Symptoms are typically isolated to the middle or inside of the ankle. You may have symptoms such as:
- Swelling in or around the inside of the ankle
- Morning stiffness in the ankle that eases with activity
- Pain exacerbated by activity
- Pain that radiates up the inside of the lower leg, or down beneath the foot
- Flat feet
- Repetitive movement causing strain on the tibialis posterior muscle
- Increase running mileage or training intensity too quickly can be a source of injury
- Ill-fitting or worn out footwear
- Unsupportive footwear, such as sandals or poorly structured shoes
- Uneven terrain – avoid surfaces with uneven terrain like trails or loose gravel as they may place a greater strain on the involved tissues
- High impact and high volume or intensity of exercise
- Depending on your body’s mechanics, being overweight or obese may increase the strain on the muscles and tendons in your lower legs
Options for treatment
Treating tibias posterior tendinopathy may require a “team” for treatment and a successful recovery. Here are some people and tactics to consider.
- Family physician: first line of defence for treatment
- Physiotherapist and/ or kinesiologist: to assist with exercises, stretches, and/or lifestyle alterations
- Pedorthist: control motions of the foot that may be impacting the strain on tibialis posterior
- Bracing: to control severe excessive pronation
- Massage therapist: to assist with muscular stiffness or discomfort
Tibialis posterior tendinopathy & footwear
Appropriate footwear selection is important for daily comfort and is dependent on your specific mechanics.

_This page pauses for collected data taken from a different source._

(* ===== verification/ServerTypes.v ===== *)
(** * server.go, service.go: the types of a call

    [Service.call] hands the argument and the reply to [reflect.Value.Call], which
    panics when a value cannot be assigned to its parameter or when their number
    is wrong.  For every goroutine that is about to call a method, they fit. *)
From S2P Require Import Prelude GoStd Utils Types FreeList Service Plugin Server ServerConn ServerSafety ServerProps.

(** ** reflect *)

(** [reflect.New(t)] is of the pointer type to [t], which has no name; [Elem] is
    of type [t]. *)
Definition arg_type {V} (a : argval V) : rtype :=
  if arg_indirect a then arg_elem a else PtrType "" "" (arg_elem a).
Definition reply_type (r : replyval) : rtype :=
  match r with ReplyZero t | ReplyMap t | ReplySlice t => PtrType "" "" t end.

(** Assignability of a value of type [t] to a variable of type [u], for identical
    types and for pointers of which one has no name. *)
Definition assignable (t u : rtype) : bool :=
  bool_decide (t = u) ||
  match t, u with
  | PtrType n _ a, PtrType n' _ b => bool_decide (a = b) && (bool_decide (n = "") || bool_decide (n' = ""))
  | _, _ => false
  end.

(** What [function.Call] asks of the values after the receiver, and what
    [returnValues[0]] asks of the results. *)
Definition Call_fits (f : rmethod) (args : list rtype) : bool :=
  bool_decide (length (m_In f) = S (length args)) && forallb (fun p => assignable p.1 p.2) (zip args (drop 1 (m_In f)))
  && bool_decide (m_Out f = [typeOfError]).

Lemma assignable_ptr n p e : assignable (PtrType "" "" e) (PtrType n p e) = true.
Proof. unfold assignable. rewrite orb_true_iff. right. by rewrite (bool_decide_eq_true_2 (e = e)). Qed.

Lemma arg_assignable {V} (v : V) T : assignable (arg_type (mkArg v (argTarget T).1 (argTarget T).2)) T = true.
Proof.
  unfold arg_type. destruct T; simpl; [apply assignable_ptr|..]; unfold assignable; by rewrite bool_decide_eq_true_2.
Qed.

Lemma reply_assignable n p e : assignable (reply_type (newReply e)) (PtrType n p e) = true.
Proof. unfold newReply. destruct (rtype_Kind e); apply assignable_ptr. Qed.

Section types.
Context {V W C : Type} `{UnicodeTables} `{ServerCodec V C}.
Context (ord : gmap string (Plugin V W) -> list (string * Plugin V W)).
Context (invalidRequest : V) (NewJsonServerCodec NewGobServerCodec : connid -> C).

Abbreviation sys := (@sys V W C).
Abbreviation goroutine := (@goroutine V).
Abbreviation step := (sys_step ord invalidRequest NewJsonServerCodec NewGobServerCodec).
#[local] Instance typed_steps : LTS sys (sys_event (V := V)) := step.
Implicit Types (c : connid) (h : nat) (s : Server V W) (σ : sys) (g : goroutine) (m : string * string).

(** ** Methods stay *)

(** Method [m.2] of service [m.1] is there, with its function and types. *)
Definition has s m (f : rmethod) (T R : rtype) : Prop :=
  exists svc me, serviceMap s !! m.1 = Some svc ∧ methods svc !! m.2 = Some me ∧
    method me = f ∧ ArgType me = T ∧ ReplyType me = R.

(** It takes arguments of type [T]. *)
Definition takes s m (T : rtype) : Prop := exists f R, has s m f T R.

Definition grows s s' : Prop := forall m f T R, has s m f T R -> has s' m f T R.

Lemma takes_grows s s' m T : grows s s' -> takes s m T -> takes s' m T.
Proof. intros Hg (f & R & Hh). exists f, R. auto. Qed.

Lemma grows_eq s s' : serviceMap s' = serviceMap s -> grows s s'.
Proof. intros E m f T R. unfold has. by rewrite E. Qed.

Lemma grows_count s m : grows s (count_call s m).
Proof.
  intros m1 f T R (svc & me & Hs & Hm & Hme). unfold has, count_call. simpl. rewrite lookup_alter.
  case_decide as E; [|by exists svc, me]. rewrite E, Hs. simpl. eexists. destruct (decide (m.2 = m1.2)) as [E2|E2]; eexists; (split; [done|]); simpl.
  - rewrite E2, lookup_alter_eq, Hm. by split.
  - rewrite lookup_alter_ne by done. by split.
Qed.

Lemma grows_register s rcv alias useAlias s' err :
  server_ok s -> register ord s rcv alias useAlias = Return (s', err) -> grows s s'.
Proof.
  intros Hok Hr. destruct (register_returns _ _ _ _ _ _ Hr) as [tn Hi].
  destruct (register_cases ord s rcv tn alias useAlias Hok Hi) as [(Hr' & _ & _ & _ & Hn)|(e & Hr' & _)];
    rewrite Hr' in Hr; simplify_eq; [|by apply grows_eq].
  intros m f T R (svc & me & Hs & Hm & Ht). exists svc, me. split_and!; try done; try apply Ht. simpl.
  rewrite lookup_insert_ne; [done|]. congruence.
Qed.

(** What a step does to the services: it registers one, counts a call, or leaves
    them alone. *)
Lemma step_services σ e σ' :
  server_ok (srv σ) -> step σ e = Some σ' ->
  (exists rcv al ua err, register ord (srv σ) rcv al ua = Return (srv σ', err)) ∨
  (exists m, srv σ' = count_call (srv σ) m) ∨ serviceMap (srv σ') = serviceMap (srv σ).
Proof.
  intros Hok Hs. destruct e as [rcv al ua|c|c h|c h reply err|c h]; simpl in Hs.
  - left. destruct (register ord (srv σ) rcv al ua) as [[s' err]|] eqn:Hr; simplify_eq/=. by exists rcv, al, ua, err.
  - do 2 right. unfold accept in Hs. by repeat case_match; simplify_eq.
  - do 2 right. unfold reader_step in Hs. destruct (gs σ !! (c, 0%nat)) as [g|]; [|done]. destruct (conns σ !! c) as [cn|]; [|done].
    destruct (g_pc g) as [|q| | | | | | | | | | | |]; try done.
    + destruct (getRequest _) as [q P]. by simplify_eq.
    + destruct (codec cn) as [cd|]; [|done].
      destruct (readRequest_effect ord (srv σ) cd q Hok) as (cd1 & rr & Hrr & _). rewrite Hrr in Hs. clear Hrr.
      unfold dispatch_request in Hs. by repeat case_match; simplify_eq.
    + case_bool_decide; by simplify_eq.
    + unfold finish in Hs. destruct (spm_HandleConnClose _ _ _) as [[? ?]|]; by simplify_eq.
  - do 2 right. unfold method_returns in Hs. by repeat case_match; simplify_eq.
  - right. unfold go_step in Hs. destruct (gs σ !! (c, h)) as [g|]; [|done]. destruct (conns σ !! c) as [cn|]; [|done].
    destruct (g_pc g) as [| |q| |q|q r|q r|q r|q r|q r|q| | |]; try done; repeat case_match; simplify_eq; eauto.
Qed.

Lemma step_grows σ e σ' : server_ok (srv σ) -> step σ e = Some σ' -> grows (srv σ) (srv σ').
Proof.
  intros Hok Hs. destruct (step_services _ _ _ Hok Hs) as [(rcv & al & ua & err & Hr)|[[m ->]|E]];
    [by eapply grows_register|apply grows_count|by apply grows_eq].
Qed.

(** ** The parameters of registered methods *)

Definition methods_fit s : Prop := forall m f T R, has s m f T R ->
  exists recv n p e, m_In f = [recv; T; R] ∧ R = PtrType n p e ∧ m_Out f = [typeOfError].

Lemma methods_fit_eq s s' : serviceMap s' = serviceMap s -> methods_fit s -> methods_fit s'.
Proof. intros E Hm m f T R. unfold has. rewrite E. apply Hm. Qed.

Lemma methods_fit_count s m : methods_fit s -> methods_fit (count_call s m).
Proof.
  intros Hf m1 f T R (svc & me & Hs & Hm & Hme). apply (Hf m1). unfold count_call in Hs. simpl in Hs.
  rewrite lookup_alter in Hs. case_decide as E; [|by exists svc, me].
  apply fmap_Some in Hs as (svc0 & Hs & ->). rewrite E in Hs. simpl in Hm. rewrite lookup_alter in Hm.
  case_decide as E2; [|by exists svc0, me]. apply fmap_Some in Hm as (me0 & Hm & ->). rewrite E2 in Hm. by exists svc0, me0.
Qed.

Lemma methods_fit_register s rcv al ua s' err :
  server_ok s -> methods_fit s -> register ord s rcv al ua = Return (s', err) -> methods_fit s'.
Proof.
  intros Hok Hf Hr. destruct (register_returns _ _ _ _ _ _ Hr) as [tn Hi].
  destruct (register_cases ord s rcv tn al ua Hok Hi) as [(Hr' & Hx)|(e & Hr' & _)];
    rewrite Hr' in Hr; simplify_eq; [|by eapply methods_fit_eq].
  set (sn := if ua then al else tn). intros m f T R (svc & me & Hs & Hm & Hme). simpl in Hs.
  rewrite lookup_insert in Hs. case_decide; [|apply (Hf m); by exists svc, me]. simplify_eq. simpl in Hm.
  apply accepted_lookup in Hm as (rm & _ & _ & _ & Hc); [|apply (rcv_names rcv)].
  apply checkMethod_inl in Hc as [[(r & a & p & Hin & _ & (n & k & e & ->) & _) Hout] (r' & a' & p' & Hin' & ->)].
  rewrite Hin in Hin'. destruct Hme as (<- & <- & <-). simplify_eq/=. by exists r', n, k, e.
Qed.

(** ** The goroutines *)

(** The values that a goroutine is about to call a method with fit. *)
Definition fits s g : Prop :=
  match g_pc g with
  | Enter _ | Calling _ => exists f T R arg rv, has s (g_meth g) f T R ∧ g_args g = Some (arg, rv) ∧
      Call_fits f [arg_type arg; reply_type rv] = true
  | _ => True
  end.

Lemma fits_grows s s' g : grows s s' -> fits s g -> fits s' g.
Proof.
  intros Hg Hf. unfold fits in *. destruct (g_pc g); try done; destruct Hf as (f & T & R & arg & rv & ? & ?); exists f, T, R, arg, rv; auto.
Qed.

Record typed σ : Prop := {
  ty_methods : methods_fit (srv σ);
  ty_jobs : forall k g, gs σ !! k = Some g -> fits (srv σ) g
}.

Lemma jobs_insert_fit (P : goroutine -> Prop) (G : gmap (connid * nat) goroutine) k0 g' :
  (forall k g, G !! k = Some g -> P g) -> P g' -> forall k g, <[k0 := g']> G !! k = Some g -> P g.
Proof. intros Hj Hg k g. rewrite lookup_insert. case_decide; [by intros [= <-]|apply Hj]. Qed.

(** A request that was read without an error fits its method. *)
Lemma read_fits s s' cd q s1 cd1 (rr : requestResult V) sn mn me arg rv g :
  server_ok s -> methods_fit s -> grows s s' -> readRequest ord s cd q = Return (s1, cd1, rr) -> hr_err (rr_header rr) = None ->
  hr_svc (rr_header rr) = Some sn -> hr_method (rr_header rr) = Some (mn, me) -> rr_argv rr = Some arg -> rr_reply rr = Some rv ->
  g_meth g = (sn, mn) -> g_args g = Some (arg, rv) -> fits s' g.
Proof.
  intros Hok Hf Hg Hr He E1 E2 E3 E4 Em Ea.
  destruct (readRequest_values ord s cd q s1 cd1 rr Hok Hr He) as (sn' & svc & mn' & m & v & n & p & e & F1 & F2 & Hs & Hm & Er & F3 & F4).
  rewrite E1 in F1. rewrite E2 in F2. rewrite E3 in F3. rewrite E4 in F4. injection F1 as <-. injection F2 as <- <-.
  injection F3 as ->. injection F4 as ->. assert (has s (sn, mn) (method me) (ArgType me) (ReplyType me)) as Hh by (by exists svc, me).
  destruct (Hf _ _ _ _ Hh) as (recv & n1 & p1 & e1 & Hin & Er1 & Hout). rewrite Er in Er1. injection Er1 as <- <- <-. unfold fits.
  assert (Call_fits (method me) [arg_type (mkArg v (argTarget (ArgType me)).1 (argTarget (ArgType me)).2); reply_type (newReply e)] = true) as Hcall.
  { unfold Call_fits. rewrite Hin, Hout, Er. simpl. rewrite arg_assignable, reply_assignable. done. }
  destruct (g_pc g); try done; eexists _, _, _, _, _; (split; [apply Hg; rewrite Em; exact Hh|]); by split.
Qed.

Lemma typed_jobs σ e σ' :
  server_ok (srv σ) -> typed σ -> step σ e = Some σ' -> forall k g, gs σ' !! k = Some g -> fits (srv σ') g.
Proof.
  intros Hok [Hm Hj] Hs. pose proof (step_grows _ _ _ Hok Hs) as Hg.
  assert (forall k g, gs σ !! k = Some g -> fits (srv σ') g) as Hj' by (intros k g ?; by eapply fits_grows; eauto).
  destruct e as [rcv al ua|c|c h|c h reply err|c h]; simpl in Hs.
  - destruct (register ord (srv σ) rcv al ua) as [[s' err]|]; by simplify_eq.
  - unfold accept in Hs. destruct (spm_HandleConnAccept _ _ _) as [[c1 [?|]]|]; [by simplify_eq| |done].
    destruct (activeConn (srv σ)); [|done]. destruct (conns σ !! c1); simplify_eq. simpl. apply jobs_insert_fit; [done|].
    by destruct (newCodec _ _ _ _).
  - unfold reader_step in Hs. destruct (gs σ !! (c, 0%nat)) as [g|] eqn:Hg0; [|done]. destruct (conns σ !! c) as [cn|]; [|done].
    destruct (g_pc g) as [|q| | | | | | | | | | | |]; try done.
    + destruct (getRequest _) as [q P]. simplify_eq. by apply jobs_insert_fit.
    + destruct (codec cn) as [cd|]; [|done]. destruct (readRequest ord (srv σ) cd q) as [[[s1 cd1] rr]|] eqn:Hrr; [|done].
      unfold dispatch_request in Hs. destruct (hr_err (rr_header rr)) as [e|] eqn:He.
      * destruct (hr_keepReading (rr_header rr)), (hr_req (rr_header rr)); simplify_eq; by apply jobs_insert_fit.
      * destruct (hr_req _) as [q1|]; [|done]. destruct (hr_svc (rr_header rr)) as [sn|] eqn:E1; [|done].
        destruct (hr_method (rr_header rr)) as [[mn me]|] eqn:E2; [|done]. destruct (rr_argv rr) as [arg|] eqn:E3; [|done].
        destruct (rr_reply rr) as [rv|] eqn:E4; [|done]. case_bool_decide; simplify_eq. apply jobs_insert_fit; [by apply jobs_insert_fit|].
        by eapply (read_fits (srv σ) s1).
    + case_bool_decide; simplify_eq. by apply jobs_insert_fit.
    + unfold finish in Hs. destruct (spm_HandleConnClose _ _ _) as [[? ?]|]; simplify_eq. simpl. intros k g1 [_ ?]%lookup_delete_Some. by eapply Hj'.
  - unfold method_returns in Hs. destruct (gs σ !! (c, h)) as [g|]; [|done]. destruct (g_pc g); simplify_eq. by apply jobs_insert_fit.
  - unfold go_step in Hs. destruct (gs σ !! (c, h)) as [g|] eqn:Hg0; [|done]. destruct (conns σ !! c) as [cn|]; [|done].
    destruct (g_pc g) as [| |q| |q|q r|q r|q r|q r|q r|q| | |] eqn:Hpc; try done; repeat case_match; simplify_eq;
      try (by apply jobs_insert_fit; [done|repeat case_bool_decide]).
    + apply jobs_insert_fit; [done|]. specialize (Hj' _ _ Hg0). unfold fits in *. rewrite Hpc in Hj'. done.
    + simpl. intros k g1 [_ ?]%lookup_delete_Some. by eapply Hj'.
Qed.

Lemma typed_step σ e σ' : server_ok (srv σ) -> typed σ -> step σ e = Some σ' -> typed σ'.
Proof.
  intros Hok Ht Hs. split; [|by eapply typed_jobs]. destruct Ht as [Hm _].
  destruct (step_services _ _ _ Hok Hs) as [(rcv & al & ua & err & Hr)|[[m ->]|E]];
    [by eapply methods_fit_register|by apply methods_fit_count|by eapply methods_fit_eq].
Qed.

Lemma prepared_fit s : prepared ord s -> methods_fit s.
Proof.
  induction 1 as [Listen w conf s Hn|s rcv alias useAlias s' err Hp IH Hr].
  - unfold newRpcServerWithOptions in Hn. simpl in Hn. destruct (Listen _); simplify_eq. intros m f T R (svc & me & Hs & _).
    simpl in Hs. by rewrite lookup_empty in Hs.
  - eapply methods_fit_register; [apply (prepared_ok ord s Hp)|done|done].
Qed.

Lemma running_typed σ : running ord invalidRequest NewJsonServerCodec NewGobServerCodec σ -> typed σ.
Proof.
  intros (s & s1 & Hp & Hs & Hr). pose proof (prepared_fit s Hp) as Hf. apply prepared_ok in Hp as (Hok & E1 & E2 & _ & E4).
  unfold Start in Hs. destruct (ok_ln _ Hok) as [addr Ha]. rewrite Ha, E4 in Hs. injection Hs as <-.
  refine (reachable_invariant_under (fun σ => server_ok (srv σ)) typed _ σ _ _ _ Hr).
  - intros σ1 Hr1. eapply (reachable_inv ord invalidRequest NewJsonServerCodec NewGobServerCodec); [| | |exact Hr1]; [|done..]. by destruct Hok.
  - split; [by eapply methods_fit_eq|]. intros k g. simpl. by rewrite lookup_empty.
  - intros σ1 e σ2 Hok1 Ht1 Hs1. by eapply typed_step.
Qed.

(** C15: a method is never called with values that [reflect.Value.Call] would
    panic on: when a goroutine is about to call a method, or is calling it, the
    method is registered, and its function takes a receiver and two more
    parameters, to which the decoded argument and the new reply can be assigned,
    and returns one error. *)
Theorem calls_are_typed σ c h g q :
  running ord invalidRequest NewJsonServerCodec NewGobServerCodec σ -> gs σ !! (c, h) = Some g ->
  g_pc g = Enter q ∨ g_pc g = Calling q ->
  exists svc me arg rv, serviceMap (srv σ) !! (g_meth g).1 = Some svc ∧ methods svc !! (g_meth g).2 = Some me ∧
    g_args g = Some (arg, rv) ∧ Call_fits (method me) [arg_type arg; reply_type rv] = true.
Proof.
  intros [_ Hj]%running_typed Hg Hpc. specialize (Hj _ _ Hg). unfold fits in Hj.
  assert (exists f T R arg rv, has (srv σ) (g_meth g) f T R ∧ g_args g = Some (arg, rv) ∧ Call_fits f [arg_type arg; reply_type rv] = true)
    as (f & T & R & arg & rv & (svc & me & Hs & Hm & <- & _) & Ha & Hc) by (by destruct Hpc as [Hpc|Hpc]; rewrite Hpc in Hj).
  by exists svc, me, arg, rv.
Qed.
End types.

In general, footwear with cushion and support work well while recovering from tibialis posterior tendinopathy. No matter which shoe you select, proper fit is vital. Length, width, depth and heel height are all important considerations to make. Consult with your SoleScience Pedorthist for recommendations specific to your individual foot type and intended use.
Modified training for tibialis posterior tendinopathy
Staying active with tibialis posterior tendinopathy means being able to support the medial longitudinal arch and reduce the strain on the tibialis posterior muscle enough to reduce symptoms. This can be done in several ways, including choosing more supportive footwear, adding custom orthotics or off-the-shelf orthoses, and bracing. These devices work in similar but slightly different ways to reduce strain on the tibialis posterior muscle, thus reducing pain during and after activity.
High impact activity can cause a greater amount of strain on muscles than lower impact activity. Choosing low-impact activities can reduce the amount of abrupt movement and strain on the muscles and limit the overall strain on injured structures.